INFORMATION PROVIDED Start Marker

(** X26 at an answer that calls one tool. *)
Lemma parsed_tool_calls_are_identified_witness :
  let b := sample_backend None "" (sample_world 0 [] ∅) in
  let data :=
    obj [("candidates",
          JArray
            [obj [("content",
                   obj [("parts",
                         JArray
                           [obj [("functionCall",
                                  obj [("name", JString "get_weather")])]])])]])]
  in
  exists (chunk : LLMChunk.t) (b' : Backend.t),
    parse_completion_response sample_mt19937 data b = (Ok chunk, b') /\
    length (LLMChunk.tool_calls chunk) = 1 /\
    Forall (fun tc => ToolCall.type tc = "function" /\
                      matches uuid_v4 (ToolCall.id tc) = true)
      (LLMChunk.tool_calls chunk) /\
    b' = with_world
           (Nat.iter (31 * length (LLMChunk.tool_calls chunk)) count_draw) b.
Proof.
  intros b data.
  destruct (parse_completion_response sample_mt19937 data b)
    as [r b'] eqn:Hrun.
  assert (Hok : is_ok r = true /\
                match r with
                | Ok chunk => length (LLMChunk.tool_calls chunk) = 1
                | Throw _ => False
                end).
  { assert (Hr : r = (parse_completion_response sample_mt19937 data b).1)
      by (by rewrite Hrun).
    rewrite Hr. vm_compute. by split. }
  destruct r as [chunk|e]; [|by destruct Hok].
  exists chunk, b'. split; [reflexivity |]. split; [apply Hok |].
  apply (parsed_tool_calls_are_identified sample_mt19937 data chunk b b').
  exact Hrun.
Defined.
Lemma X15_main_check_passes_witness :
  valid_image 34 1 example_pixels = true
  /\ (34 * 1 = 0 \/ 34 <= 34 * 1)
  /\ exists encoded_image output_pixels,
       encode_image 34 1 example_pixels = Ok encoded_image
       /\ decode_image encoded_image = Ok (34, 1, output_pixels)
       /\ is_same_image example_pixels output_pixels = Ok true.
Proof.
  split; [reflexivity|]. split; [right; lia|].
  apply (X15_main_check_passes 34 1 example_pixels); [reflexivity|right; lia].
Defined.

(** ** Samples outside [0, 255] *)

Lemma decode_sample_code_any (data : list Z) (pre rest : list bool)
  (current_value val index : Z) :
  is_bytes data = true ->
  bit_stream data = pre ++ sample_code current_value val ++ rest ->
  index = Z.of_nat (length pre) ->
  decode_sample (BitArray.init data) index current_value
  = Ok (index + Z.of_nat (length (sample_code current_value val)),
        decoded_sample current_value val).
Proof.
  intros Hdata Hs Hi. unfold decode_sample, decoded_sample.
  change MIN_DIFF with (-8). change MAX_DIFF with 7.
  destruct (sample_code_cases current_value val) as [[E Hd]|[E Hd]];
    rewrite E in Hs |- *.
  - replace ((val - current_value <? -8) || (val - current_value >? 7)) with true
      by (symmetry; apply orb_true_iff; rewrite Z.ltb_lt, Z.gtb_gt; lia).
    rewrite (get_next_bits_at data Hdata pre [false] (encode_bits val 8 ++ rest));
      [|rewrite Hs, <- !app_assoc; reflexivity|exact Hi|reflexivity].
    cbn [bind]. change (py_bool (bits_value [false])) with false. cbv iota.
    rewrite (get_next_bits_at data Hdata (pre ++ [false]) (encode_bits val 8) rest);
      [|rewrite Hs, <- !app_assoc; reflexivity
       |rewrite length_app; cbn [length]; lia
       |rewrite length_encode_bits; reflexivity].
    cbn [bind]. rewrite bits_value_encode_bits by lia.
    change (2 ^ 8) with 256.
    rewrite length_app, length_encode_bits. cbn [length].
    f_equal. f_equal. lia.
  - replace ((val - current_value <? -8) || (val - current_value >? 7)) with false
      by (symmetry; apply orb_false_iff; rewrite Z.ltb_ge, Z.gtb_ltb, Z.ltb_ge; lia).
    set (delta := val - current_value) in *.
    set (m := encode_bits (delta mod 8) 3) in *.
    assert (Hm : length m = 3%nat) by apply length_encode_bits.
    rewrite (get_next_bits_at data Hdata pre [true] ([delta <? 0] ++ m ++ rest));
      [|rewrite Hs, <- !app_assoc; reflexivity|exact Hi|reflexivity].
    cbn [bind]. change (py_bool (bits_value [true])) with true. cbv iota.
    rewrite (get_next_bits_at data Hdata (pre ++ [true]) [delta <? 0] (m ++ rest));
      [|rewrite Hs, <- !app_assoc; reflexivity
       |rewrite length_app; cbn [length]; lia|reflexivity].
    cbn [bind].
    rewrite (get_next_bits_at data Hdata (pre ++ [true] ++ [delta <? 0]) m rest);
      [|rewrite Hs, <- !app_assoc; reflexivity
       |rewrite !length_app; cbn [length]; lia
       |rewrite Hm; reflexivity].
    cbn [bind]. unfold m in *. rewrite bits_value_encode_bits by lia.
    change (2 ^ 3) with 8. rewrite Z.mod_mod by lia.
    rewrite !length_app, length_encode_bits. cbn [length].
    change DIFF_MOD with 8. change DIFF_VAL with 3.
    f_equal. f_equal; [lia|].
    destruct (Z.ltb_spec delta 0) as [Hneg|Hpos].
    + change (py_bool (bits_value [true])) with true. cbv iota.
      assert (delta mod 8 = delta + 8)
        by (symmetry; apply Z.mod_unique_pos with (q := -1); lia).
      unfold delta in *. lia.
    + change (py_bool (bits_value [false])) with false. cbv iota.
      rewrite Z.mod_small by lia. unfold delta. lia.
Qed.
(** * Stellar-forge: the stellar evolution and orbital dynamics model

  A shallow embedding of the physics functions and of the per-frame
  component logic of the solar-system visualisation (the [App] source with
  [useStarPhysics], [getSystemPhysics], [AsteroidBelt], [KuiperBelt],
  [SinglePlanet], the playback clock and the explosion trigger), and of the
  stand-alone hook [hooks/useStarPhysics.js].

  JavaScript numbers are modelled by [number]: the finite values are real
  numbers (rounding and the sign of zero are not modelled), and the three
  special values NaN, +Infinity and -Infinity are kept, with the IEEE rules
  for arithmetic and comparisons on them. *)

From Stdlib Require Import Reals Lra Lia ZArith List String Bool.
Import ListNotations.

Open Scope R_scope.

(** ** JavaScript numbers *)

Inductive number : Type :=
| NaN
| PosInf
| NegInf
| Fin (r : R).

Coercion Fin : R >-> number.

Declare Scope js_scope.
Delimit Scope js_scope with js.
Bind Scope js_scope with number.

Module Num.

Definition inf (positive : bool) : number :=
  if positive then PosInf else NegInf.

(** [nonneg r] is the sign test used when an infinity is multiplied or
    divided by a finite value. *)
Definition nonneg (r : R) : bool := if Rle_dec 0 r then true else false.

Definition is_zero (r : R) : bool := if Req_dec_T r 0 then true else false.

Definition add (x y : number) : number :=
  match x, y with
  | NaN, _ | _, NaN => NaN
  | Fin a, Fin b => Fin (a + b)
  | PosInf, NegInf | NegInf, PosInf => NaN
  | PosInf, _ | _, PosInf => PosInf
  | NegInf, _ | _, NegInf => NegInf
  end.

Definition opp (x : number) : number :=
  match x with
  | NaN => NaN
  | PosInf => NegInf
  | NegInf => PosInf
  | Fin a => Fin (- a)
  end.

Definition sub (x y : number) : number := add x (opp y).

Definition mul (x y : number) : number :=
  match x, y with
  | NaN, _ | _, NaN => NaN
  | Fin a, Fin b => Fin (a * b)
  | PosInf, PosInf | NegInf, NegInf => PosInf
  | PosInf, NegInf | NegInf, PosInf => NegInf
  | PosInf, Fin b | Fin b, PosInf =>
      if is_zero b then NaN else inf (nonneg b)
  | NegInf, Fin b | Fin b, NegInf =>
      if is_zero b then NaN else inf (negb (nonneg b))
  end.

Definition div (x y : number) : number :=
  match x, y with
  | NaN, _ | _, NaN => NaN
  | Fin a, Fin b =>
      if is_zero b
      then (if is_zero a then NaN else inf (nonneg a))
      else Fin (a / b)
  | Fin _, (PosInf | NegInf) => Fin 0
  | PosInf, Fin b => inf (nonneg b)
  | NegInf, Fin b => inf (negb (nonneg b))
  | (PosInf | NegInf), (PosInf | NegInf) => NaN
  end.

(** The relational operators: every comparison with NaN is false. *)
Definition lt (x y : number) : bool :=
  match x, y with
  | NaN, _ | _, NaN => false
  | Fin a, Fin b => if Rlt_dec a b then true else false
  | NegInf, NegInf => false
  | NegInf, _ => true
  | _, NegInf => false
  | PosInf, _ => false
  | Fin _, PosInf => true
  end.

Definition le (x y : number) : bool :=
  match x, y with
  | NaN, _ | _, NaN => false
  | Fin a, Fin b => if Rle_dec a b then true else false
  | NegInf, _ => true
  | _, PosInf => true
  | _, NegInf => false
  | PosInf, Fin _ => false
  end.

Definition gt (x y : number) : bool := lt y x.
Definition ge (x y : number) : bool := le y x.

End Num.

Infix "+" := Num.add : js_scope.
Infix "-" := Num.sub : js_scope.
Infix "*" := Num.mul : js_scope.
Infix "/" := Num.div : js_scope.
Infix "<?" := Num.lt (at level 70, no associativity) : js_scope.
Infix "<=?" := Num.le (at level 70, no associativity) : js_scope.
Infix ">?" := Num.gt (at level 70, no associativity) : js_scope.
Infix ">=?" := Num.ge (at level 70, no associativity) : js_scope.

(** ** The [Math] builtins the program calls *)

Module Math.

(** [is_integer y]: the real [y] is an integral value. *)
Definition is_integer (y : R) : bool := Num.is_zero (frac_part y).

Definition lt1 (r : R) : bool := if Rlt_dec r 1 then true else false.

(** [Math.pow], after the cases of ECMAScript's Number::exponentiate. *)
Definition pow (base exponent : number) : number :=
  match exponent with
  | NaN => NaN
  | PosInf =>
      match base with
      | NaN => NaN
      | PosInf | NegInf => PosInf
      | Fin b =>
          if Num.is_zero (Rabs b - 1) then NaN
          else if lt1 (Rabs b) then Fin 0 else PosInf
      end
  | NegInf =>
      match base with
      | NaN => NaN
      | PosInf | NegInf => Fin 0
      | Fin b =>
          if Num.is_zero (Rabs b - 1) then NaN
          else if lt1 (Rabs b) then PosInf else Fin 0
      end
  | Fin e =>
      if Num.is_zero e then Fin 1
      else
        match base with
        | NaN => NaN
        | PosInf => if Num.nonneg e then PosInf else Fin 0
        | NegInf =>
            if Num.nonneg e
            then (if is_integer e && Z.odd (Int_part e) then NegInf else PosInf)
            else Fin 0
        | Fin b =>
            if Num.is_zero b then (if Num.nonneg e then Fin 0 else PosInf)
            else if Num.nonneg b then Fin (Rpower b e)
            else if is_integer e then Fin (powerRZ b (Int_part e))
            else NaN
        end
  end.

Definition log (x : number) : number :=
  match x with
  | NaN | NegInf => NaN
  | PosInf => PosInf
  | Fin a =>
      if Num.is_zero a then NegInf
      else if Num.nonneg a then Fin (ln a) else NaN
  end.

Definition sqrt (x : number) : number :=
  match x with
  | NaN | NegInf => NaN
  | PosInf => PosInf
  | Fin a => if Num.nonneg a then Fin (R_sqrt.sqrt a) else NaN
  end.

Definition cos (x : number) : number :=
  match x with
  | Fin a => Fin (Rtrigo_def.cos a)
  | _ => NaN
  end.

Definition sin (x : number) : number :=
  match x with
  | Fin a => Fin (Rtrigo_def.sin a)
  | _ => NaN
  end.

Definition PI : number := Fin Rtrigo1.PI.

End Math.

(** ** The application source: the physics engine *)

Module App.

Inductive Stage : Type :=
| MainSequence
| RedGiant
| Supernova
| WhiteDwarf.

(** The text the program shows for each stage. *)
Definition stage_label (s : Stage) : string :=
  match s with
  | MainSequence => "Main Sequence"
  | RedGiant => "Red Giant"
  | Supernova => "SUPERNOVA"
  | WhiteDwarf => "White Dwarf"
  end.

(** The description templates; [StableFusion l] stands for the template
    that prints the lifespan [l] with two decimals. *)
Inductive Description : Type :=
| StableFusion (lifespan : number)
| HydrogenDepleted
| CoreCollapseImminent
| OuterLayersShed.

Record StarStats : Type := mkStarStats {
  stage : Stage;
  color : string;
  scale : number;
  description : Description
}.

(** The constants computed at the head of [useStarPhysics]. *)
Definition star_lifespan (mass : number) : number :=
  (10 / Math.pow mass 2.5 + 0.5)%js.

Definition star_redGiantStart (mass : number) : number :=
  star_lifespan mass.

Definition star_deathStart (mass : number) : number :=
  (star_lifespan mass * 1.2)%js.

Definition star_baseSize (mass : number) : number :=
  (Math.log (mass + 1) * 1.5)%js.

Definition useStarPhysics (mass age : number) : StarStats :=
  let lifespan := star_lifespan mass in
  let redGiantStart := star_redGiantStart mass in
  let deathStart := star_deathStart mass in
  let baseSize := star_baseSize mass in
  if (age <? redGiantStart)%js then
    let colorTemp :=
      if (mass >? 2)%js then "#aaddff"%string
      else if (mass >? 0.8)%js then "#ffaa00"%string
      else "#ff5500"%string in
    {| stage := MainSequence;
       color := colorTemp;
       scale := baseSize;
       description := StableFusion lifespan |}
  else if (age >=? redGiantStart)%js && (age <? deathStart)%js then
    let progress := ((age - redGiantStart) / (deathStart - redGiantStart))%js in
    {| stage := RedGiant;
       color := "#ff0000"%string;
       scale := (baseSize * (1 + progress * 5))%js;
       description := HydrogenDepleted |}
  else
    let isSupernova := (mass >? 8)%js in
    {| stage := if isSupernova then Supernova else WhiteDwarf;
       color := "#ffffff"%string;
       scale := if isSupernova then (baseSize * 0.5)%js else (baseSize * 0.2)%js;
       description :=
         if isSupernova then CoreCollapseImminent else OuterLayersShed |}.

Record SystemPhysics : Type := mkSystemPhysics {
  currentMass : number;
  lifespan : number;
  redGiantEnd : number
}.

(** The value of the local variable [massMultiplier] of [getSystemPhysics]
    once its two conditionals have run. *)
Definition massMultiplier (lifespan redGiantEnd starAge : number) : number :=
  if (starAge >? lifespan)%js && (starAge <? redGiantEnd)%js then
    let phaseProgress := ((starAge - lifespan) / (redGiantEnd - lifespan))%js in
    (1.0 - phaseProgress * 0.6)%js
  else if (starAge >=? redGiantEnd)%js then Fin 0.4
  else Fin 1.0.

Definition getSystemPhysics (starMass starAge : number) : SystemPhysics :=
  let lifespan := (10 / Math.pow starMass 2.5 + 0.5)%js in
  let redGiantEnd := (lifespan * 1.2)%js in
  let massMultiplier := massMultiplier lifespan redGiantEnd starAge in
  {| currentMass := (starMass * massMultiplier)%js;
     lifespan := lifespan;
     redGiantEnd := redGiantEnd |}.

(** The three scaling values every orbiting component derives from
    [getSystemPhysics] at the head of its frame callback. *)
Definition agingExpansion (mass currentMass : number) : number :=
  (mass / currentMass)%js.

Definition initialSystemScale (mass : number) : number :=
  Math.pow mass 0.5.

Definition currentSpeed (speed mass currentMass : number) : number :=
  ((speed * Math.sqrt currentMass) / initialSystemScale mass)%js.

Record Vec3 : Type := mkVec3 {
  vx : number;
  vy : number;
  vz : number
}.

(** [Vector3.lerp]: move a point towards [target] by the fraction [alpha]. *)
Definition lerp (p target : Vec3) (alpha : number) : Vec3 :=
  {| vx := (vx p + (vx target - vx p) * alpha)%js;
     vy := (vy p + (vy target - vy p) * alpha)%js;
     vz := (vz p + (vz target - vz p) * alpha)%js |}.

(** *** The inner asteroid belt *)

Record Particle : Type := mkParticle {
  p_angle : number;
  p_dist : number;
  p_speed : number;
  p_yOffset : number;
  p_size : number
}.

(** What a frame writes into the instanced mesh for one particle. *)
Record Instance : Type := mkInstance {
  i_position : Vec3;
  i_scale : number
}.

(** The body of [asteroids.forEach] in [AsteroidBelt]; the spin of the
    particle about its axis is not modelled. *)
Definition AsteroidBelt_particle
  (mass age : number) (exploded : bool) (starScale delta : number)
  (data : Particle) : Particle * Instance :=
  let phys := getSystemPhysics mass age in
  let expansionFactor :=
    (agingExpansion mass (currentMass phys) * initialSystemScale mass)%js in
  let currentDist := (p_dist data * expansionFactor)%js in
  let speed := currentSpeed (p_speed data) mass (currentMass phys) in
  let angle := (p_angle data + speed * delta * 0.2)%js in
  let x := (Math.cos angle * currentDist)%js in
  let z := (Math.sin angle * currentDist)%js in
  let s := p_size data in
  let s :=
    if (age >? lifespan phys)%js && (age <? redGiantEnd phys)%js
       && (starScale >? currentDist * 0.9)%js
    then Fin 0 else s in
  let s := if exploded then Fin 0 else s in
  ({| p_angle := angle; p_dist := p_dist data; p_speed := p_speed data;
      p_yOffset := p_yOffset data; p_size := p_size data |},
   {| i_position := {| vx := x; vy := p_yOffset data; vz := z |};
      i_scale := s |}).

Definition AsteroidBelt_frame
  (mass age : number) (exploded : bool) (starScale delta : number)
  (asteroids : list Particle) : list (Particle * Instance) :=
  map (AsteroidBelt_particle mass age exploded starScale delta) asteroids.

INFORMATION PROVIDED End Marker
INFORMATION PROVIDED Start Marker

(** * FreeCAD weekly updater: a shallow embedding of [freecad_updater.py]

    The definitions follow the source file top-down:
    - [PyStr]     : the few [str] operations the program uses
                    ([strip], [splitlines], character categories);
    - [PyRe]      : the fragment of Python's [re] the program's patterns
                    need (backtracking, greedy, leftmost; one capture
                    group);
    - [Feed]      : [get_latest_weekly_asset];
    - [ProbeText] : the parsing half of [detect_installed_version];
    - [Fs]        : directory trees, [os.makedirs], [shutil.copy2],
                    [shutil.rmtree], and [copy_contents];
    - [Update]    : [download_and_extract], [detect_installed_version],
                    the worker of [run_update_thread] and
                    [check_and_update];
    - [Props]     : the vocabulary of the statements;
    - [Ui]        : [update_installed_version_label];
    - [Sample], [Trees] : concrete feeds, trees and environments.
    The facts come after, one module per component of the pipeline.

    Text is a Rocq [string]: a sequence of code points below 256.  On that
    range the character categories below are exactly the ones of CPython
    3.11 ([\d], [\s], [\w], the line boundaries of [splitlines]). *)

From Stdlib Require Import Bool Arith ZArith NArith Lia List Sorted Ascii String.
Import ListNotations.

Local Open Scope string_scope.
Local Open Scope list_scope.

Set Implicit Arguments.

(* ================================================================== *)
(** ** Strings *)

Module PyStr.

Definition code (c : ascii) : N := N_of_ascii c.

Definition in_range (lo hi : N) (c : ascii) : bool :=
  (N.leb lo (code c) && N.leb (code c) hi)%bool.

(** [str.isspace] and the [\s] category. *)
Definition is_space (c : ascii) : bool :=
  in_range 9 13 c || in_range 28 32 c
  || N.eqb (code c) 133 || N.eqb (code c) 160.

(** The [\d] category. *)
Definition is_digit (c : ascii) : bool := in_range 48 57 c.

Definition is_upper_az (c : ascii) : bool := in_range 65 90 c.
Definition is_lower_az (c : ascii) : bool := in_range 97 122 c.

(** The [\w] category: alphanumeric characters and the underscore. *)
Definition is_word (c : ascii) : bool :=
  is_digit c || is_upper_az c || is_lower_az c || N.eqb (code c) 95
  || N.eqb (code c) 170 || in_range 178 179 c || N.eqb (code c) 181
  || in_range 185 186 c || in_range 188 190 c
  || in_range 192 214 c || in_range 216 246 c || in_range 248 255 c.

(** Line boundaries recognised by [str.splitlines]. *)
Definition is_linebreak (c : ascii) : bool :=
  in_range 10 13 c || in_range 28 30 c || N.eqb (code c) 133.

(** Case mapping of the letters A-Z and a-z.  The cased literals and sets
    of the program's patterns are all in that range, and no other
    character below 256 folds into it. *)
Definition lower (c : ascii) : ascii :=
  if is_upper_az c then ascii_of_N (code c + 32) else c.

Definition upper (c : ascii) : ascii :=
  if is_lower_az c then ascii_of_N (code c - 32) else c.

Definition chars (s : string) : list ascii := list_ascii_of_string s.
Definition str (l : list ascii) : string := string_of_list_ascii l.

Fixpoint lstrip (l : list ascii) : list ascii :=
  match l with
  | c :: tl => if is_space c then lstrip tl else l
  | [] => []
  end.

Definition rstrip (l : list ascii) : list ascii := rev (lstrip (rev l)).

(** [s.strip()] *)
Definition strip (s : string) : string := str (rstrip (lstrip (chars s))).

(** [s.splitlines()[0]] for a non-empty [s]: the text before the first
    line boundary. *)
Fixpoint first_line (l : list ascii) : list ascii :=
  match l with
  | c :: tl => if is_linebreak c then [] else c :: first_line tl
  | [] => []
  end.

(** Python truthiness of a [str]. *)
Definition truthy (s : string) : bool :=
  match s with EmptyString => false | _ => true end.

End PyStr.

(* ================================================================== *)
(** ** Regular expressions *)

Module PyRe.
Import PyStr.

INFORMATION PROVIDED End Marker
INFORMATION PROVIDED Start Marker

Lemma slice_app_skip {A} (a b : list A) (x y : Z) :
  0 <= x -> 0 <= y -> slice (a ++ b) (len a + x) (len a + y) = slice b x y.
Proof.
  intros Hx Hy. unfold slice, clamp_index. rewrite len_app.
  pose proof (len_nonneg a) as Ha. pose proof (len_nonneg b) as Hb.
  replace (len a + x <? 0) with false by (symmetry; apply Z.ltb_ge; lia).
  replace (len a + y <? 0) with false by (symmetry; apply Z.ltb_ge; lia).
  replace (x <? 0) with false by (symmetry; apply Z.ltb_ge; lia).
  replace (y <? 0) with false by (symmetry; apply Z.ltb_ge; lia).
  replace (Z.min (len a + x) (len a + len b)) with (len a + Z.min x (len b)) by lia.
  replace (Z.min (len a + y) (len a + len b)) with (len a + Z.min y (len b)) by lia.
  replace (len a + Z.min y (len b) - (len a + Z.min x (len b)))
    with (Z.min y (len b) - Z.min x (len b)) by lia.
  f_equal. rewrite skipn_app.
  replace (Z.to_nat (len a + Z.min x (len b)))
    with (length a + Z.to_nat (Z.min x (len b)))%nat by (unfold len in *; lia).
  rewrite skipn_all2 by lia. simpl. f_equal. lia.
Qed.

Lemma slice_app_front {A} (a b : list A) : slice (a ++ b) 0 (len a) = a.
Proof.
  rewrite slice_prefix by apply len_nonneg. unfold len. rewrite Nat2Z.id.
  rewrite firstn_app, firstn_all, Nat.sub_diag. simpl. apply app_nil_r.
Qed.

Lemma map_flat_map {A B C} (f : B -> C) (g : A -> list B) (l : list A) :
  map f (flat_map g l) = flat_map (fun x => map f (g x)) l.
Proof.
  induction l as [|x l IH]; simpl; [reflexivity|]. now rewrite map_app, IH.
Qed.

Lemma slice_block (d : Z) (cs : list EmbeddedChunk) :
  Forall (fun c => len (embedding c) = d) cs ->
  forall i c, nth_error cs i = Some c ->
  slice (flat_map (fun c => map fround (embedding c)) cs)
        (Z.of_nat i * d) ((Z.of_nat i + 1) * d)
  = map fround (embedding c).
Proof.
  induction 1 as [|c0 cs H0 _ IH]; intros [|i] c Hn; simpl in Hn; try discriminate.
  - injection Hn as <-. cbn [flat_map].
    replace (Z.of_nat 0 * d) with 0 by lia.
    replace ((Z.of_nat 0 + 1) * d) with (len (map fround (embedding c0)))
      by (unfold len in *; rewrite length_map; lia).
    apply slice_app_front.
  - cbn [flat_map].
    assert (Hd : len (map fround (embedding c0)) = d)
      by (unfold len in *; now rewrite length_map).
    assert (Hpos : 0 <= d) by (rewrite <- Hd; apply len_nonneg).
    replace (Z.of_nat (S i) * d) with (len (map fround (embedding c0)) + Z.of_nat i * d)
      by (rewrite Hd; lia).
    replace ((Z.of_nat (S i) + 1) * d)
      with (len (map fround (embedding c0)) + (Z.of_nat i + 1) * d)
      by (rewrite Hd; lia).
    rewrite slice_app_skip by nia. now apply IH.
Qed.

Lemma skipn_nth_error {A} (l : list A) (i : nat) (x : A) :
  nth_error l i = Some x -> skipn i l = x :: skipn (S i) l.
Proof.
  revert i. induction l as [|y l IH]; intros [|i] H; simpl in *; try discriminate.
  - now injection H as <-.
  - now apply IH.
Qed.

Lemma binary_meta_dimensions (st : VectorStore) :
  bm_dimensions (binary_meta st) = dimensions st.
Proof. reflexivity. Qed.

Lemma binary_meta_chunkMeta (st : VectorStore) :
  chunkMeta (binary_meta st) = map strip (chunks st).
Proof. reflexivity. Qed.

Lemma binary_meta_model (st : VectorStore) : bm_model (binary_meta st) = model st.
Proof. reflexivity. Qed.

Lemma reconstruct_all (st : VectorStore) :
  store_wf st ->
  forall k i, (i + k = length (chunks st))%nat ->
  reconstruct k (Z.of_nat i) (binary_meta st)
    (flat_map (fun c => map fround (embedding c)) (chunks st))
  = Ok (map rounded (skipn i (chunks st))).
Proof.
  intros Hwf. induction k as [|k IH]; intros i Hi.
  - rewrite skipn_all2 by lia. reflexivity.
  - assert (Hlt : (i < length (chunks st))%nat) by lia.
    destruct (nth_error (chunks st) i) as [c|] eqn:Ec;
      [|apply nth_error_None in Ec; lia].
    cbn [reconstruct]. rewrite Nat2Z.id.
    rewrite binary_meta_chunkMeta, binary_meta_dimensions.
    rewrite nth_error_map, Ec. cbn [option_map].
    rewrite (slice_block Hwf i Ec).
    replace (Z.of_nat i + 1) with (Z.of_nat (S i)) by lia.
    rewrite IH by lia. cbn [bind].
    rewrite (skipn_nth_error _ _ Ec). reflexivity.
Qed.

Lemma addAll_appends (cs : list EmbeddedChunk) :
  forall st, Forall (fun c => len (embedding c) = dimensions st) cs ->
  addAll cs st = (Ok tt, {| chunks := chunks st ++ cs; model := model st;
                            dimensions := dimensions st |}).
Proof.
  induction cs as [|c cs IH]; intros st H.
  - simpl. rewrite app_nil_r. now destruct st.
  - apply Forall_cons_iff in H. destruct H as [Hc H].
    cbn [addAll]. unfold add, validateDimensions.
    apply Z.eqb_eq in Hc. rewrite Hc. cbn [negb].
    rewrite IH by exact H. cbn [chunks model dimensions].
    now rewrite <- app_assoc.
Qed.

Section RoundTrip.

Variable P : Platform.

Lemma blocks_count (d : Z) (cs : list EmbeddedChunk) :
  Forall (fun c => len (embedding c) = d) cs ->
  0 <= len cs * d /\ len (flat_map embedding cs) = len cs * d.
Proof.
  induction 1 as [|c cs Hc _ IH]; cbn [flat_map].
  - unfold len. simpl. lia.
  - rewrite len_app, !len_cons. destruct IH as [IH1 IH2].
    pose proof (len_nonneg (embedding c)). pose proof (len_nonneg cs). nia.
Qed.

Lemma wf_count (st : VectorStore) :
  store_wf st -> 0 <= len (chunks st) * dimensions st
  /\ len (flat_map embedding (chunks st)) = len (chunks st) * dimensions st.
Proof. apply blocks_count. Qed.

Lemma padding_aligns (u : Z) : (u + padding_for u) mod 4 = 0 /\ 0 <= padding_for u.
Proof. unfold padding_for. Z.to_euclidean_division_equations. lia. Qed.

INFORMATION PROVIDED End Marker

→ **TASK BRIEF**: Only the lines above from the one with "(** X26 at an answer that calls one tool. *)" up to and including the one with "Lemma decode_sample_code_any (data" should be repeated, exactly as written.

→ **RESULT**:
(** X26 at an answer that calls one tool. *)
Lemma parsed_tool_calls_are_identified_witness :
  let b := sample_backend None "" (sample_world 0 [] ∅) in
  let data :=
    obj [("candidates",
          JArray
            [obj [("content",
                   obj [("parts",
                         JArray
                           [obj [("functionCall",
                                  obj [("name", JString "get_weather")])]])])]])]
  in
  exists (chunk : LLMChunk.t) (b' : Backend.t),
    parse_completion_response sample_mt19937 data b = (Ok chunk, b') /\
    length (LLMChunk.tool_calls chunk) = 1 /\
    Forall (fun tc => ToolCall.type tc = "function" /\
                      matches uuid_v4 (ToolCall.id tc) = true)
      (LLMChunk.tool_calls chunk) /\
    b' = with_world
           (Nat.iter (31 * length (LLMChunk.tool_calls chunk)) count_draw) b.
Proof.
  intros b data.
  destruct (parse_completion_response sample_mt19937 data b)
    as [r b'] eqn:Hrun.
  assert (Hok : is_ok r = true /\
                match r with
                | Ok chunk => length (LLMChunk.tool_calls chunk) = 1
                | Throw _ => False
                end).
  { assert (Hr : r = (parse_completion_response sample_mt19937 data b).1)
      by (by rewrite Hrun).
    rewrite Hr. vm_compute. by split. }
  destruct r as [chunk|e]; [|by destruct Hok].
  exists chunk, b'. split; [reflexivity |]. split; [apply Hok |].
  apply (parsed_tool_calls_are_identified sample_mt19937 data chunk b b').
  exact Hrun.
Defined.
Lemma X15_main_check_passes_witness :
  valid_image 34 1 example_pixels = true
  /\ (34 * 1 = 0 \/ 34 <= 34 * 1)
  /\ exists encoded_image output_pixels,
       encode_image 34 1 example_pixels = Ok encoded_image
       /\ decode_image encoded_image = Ok (34, 1, output_pixels)
       /\ is_same_image example_pixels output_pixels = Ok true.
Proof.
  split; [reflexivity|]. split; [right; lia|].
  apply (X15_main_check_passes 34 1 example_pixels); [reflexivity|right; lia].
Defined.

(** ** Samples outside [0, 255] *)

Lemma decode_sample_code_any (data : list Z) (pre rest : list bool)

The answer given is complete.